▸ YOUR INSTRUCTIONS
Beneath this task are records; print exactly the stretch of them from the line with "negb (HasPrefix test.(Test.ArtifactKey)" through the line with "if negb (bool_decide (Confirm", both ends included.

------ DATA

(** What a deleted test leaves in the bucket; failures are only logged. *)
Definition delete_objects (test : Test.t) (runs : list TestRun.t) : prog world unit :=
  let prefix := test.(Test.UUID) +:+ "/" in
  _ ← DeletePrefix prefix;
  _ ← (if negb (bool_decide (test.(Test.ArtifactKey) = "")) &&
          negb (HasPrefix test.(Test.ArtifactKey) prefix)
       then DeleteObject test.(Test.ArtifactKey) else mret (Ok tt));
  delete_logs prefix ∅ runs.

Definition deleteTest (testID : string) : handler := λ r,
  if negb (bool_decide (r.(Request.Method) = "DELETE")) then fail StatusMethodNotAllowed "DELETE only"
  else
    match decode_one "confirm" r.(Request.Body) with
    | None => fail StatusBadRequest "invalid JSON body"
    | Some Confirm =>
        if negb (bool_decide (Confirm = "delete"))
        then fail StatusBadRequest ("type " +:+ String "034" "delete" +:+ String "034" " in confirm to proceed")
        else
          try test := call (TestRepo.GetByID testID) else fail StatusNotFound "test not found" in
          try runs := call (TestRunRepo.ListByTestID testID)
            else fail StatusInternalServerError "failed to list runs" in
          try active := call (Queue.ListActiveForTest testID)
            else fail StatusInternalServerError "failed to list active jobs" in
          _ ← cancel_running active 0;
          try _ := call (Queue.CancelActiveForTest testID "test deleted")
            else fail StatusInternalServerError "failed to cancel active jobs" in
          res ← call (TestRepo.Delete testID);
          match res with
          | Err e =>
              if Is e ErrNoRows then fail StatusNotFound "test not found"
              else fail StatusInternalServerError "failed to delete test"
          | Ok _ =>
              _ ← delete_objects test runs;
              mret (jsonResponse StatusOK (Fields [("message", "test and associated data deleted")]))
          end
    end.
End handlers.

(** ** Lemmas and theorems *)

Lemma reject_if_ok cond msg u : reject_if cond msg = Ok u ↔ cond = false.
Proof. unfold reject_if. destruct cond, u; naive_solver. Qed.

Lemma validatePagerDutyKey_ok key u :
  validatePagerDutyKey key = Ok u ↔
  key = "" ∨ (String.length key = 32 ∧ all_bytes is_alnum key = true).
Proof.
  unfold validatePagerDutyKey. destruct u. case_decide as Hk; [naive_solver|].
  unfold len. destruct (Z.of_nat (String.length key) =? 32)%Z eqn:El; simpl; reflect_bools.
  - destruct (all_bytes is_alnum key); simpl; [|naive_solver].
    split; [|done]. intros _. right. split; [lia|done].
  - split; [done|]. intros [?|[? _]]; [done|lia].
Qed.

Section validation.
Context `{E : Ext}.
Variable config : Config.t.
(** The handlers behind a method that only reads. *)
Lemma scheduler_handler_get_effects ps b m msg (p : prog world Response.t) r :
  (r.(Request.Method) = m → effects ps p) → effects ps (scheduler_handler b m msg p r).
Proof.
  intros Hp. unfold scheduler_handler.
  destruct (bool_decide_reflect (r.(Request.Method) = m)); cbn [negb]; [|apply effects_ret].
  destruct b; cbn [negb]; [auto|apply effects_ret].
Qed.

Lemma read_only_cases m : read_only m = true → m = "GET" ∨ m = "HEAD" ∨ m = "OPTIONS".
Proof. intros H%bool_decide_eq_true. rewrite !elem_of_cons, elem_of_nil in H. tauto. Qed.

(** A branch for a method that writes is not taken. *)
Ltac refute_method H :=
  exfalso; reflect_bools; repeat match goal with H' : decide _ = _ |- _ => clear H' end;
  repeat match goal with H' : _ ∈ _ |- _ => rewrite !elem_of_cons, elem_of_nil in H' end;
  destruct (read_only_cases _ H) as [Hm|[Hm|Hm]]; rewrite ?Hm in *; naive_solver.

Lemma envRoutes_read_effects ps t rest r :
  read_only r.(Request.Method) = true → effects ps (envRoutes box t rest r).
Proof. intros Hro. unfold envRoutes, listEnv. effects_walk; refute_method Hro. Qed.

Lemma test_routes_read_effects path r :
  read_only r.(Request.Method) = true →
  effects [PCache] (test_routes config box (Require verifier) path r).
Proof.
  intros Hro. unfold test_routes, with_test_id, enableSchedule, disableSchedule, updateTestConfig, listTestRuns.
  effects_walk; first [by apply Require_effects, envRoutes_read_effects|refute_method Hro].
Qed.

Lemma Tests_read_effects r :
  read_only r.(Request.Method) = true → effects [PCache] (Tests config box (Require verifier) r).
Proof.
  intros Hro. unfold Tests, listTests. effects_walk. by apply test_routes_read_effects.
Qed.

Lemma api_read_effects pattern h r :
  (pattern, h) ∈ api_routes config box verifier → read_only r.(Request.Method) = true →
  effects [PCache] (h r).
Proof.
  intros Hin Hro.
  repeat (apply elem_of_cons in Hin as [[= -> ->]|Hin]); [..|by apply elem_of_nil in Hin].
  - apply effects_ret.
  - unfold UploadBinary. effects_walk; refute_method Hro.
  - unfold Run. effects_walk; refute_method Hro.
  - unfold Stop. effects_walk; refute_method Hro.
  - apply scheduler_handler_get_effects. intros _. effects_walk.
  - apply scheduler_handler_get_effects. intros Hp. refute_method Hro.
  - apply scheduler_handler_get_effects. intros Hp. refute_method Hro.
  - by apply Tests_read_effects.
  - by apply Tests_read_effects.
  - unfold RunRoutes. effects_walk.
  - unfold JobStatus. effects_walk.
  - unfold ListScreenshots. effects_walk.
  - unfold DownloadScreenshot. effects_walk.
Qed.
End requests.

------------

▸ OUTPUT FOR THIS EXERCISE
          negb (HasPrefix test.(Test.ArtifactKey) prefix)
       then DeleteObject test.(Test.ArtifactKey) else mret (Ok tt));
  delete_logs prefix ∅ runs.

Definition deleteTest (testID : string) : handler := λ r,
  if negb (bool_decide (r.(Request.Method) = "DELETE")) then fail StatusMethodNotAllowed "DELETE only"
  else
    match decode_one "confirm" r.(Request.Body) with
    | None => fail StatusBadRequest "invalid JSON body"
    | Some Confirm =>
        if negb (bool_decide (Confirm = "delete"))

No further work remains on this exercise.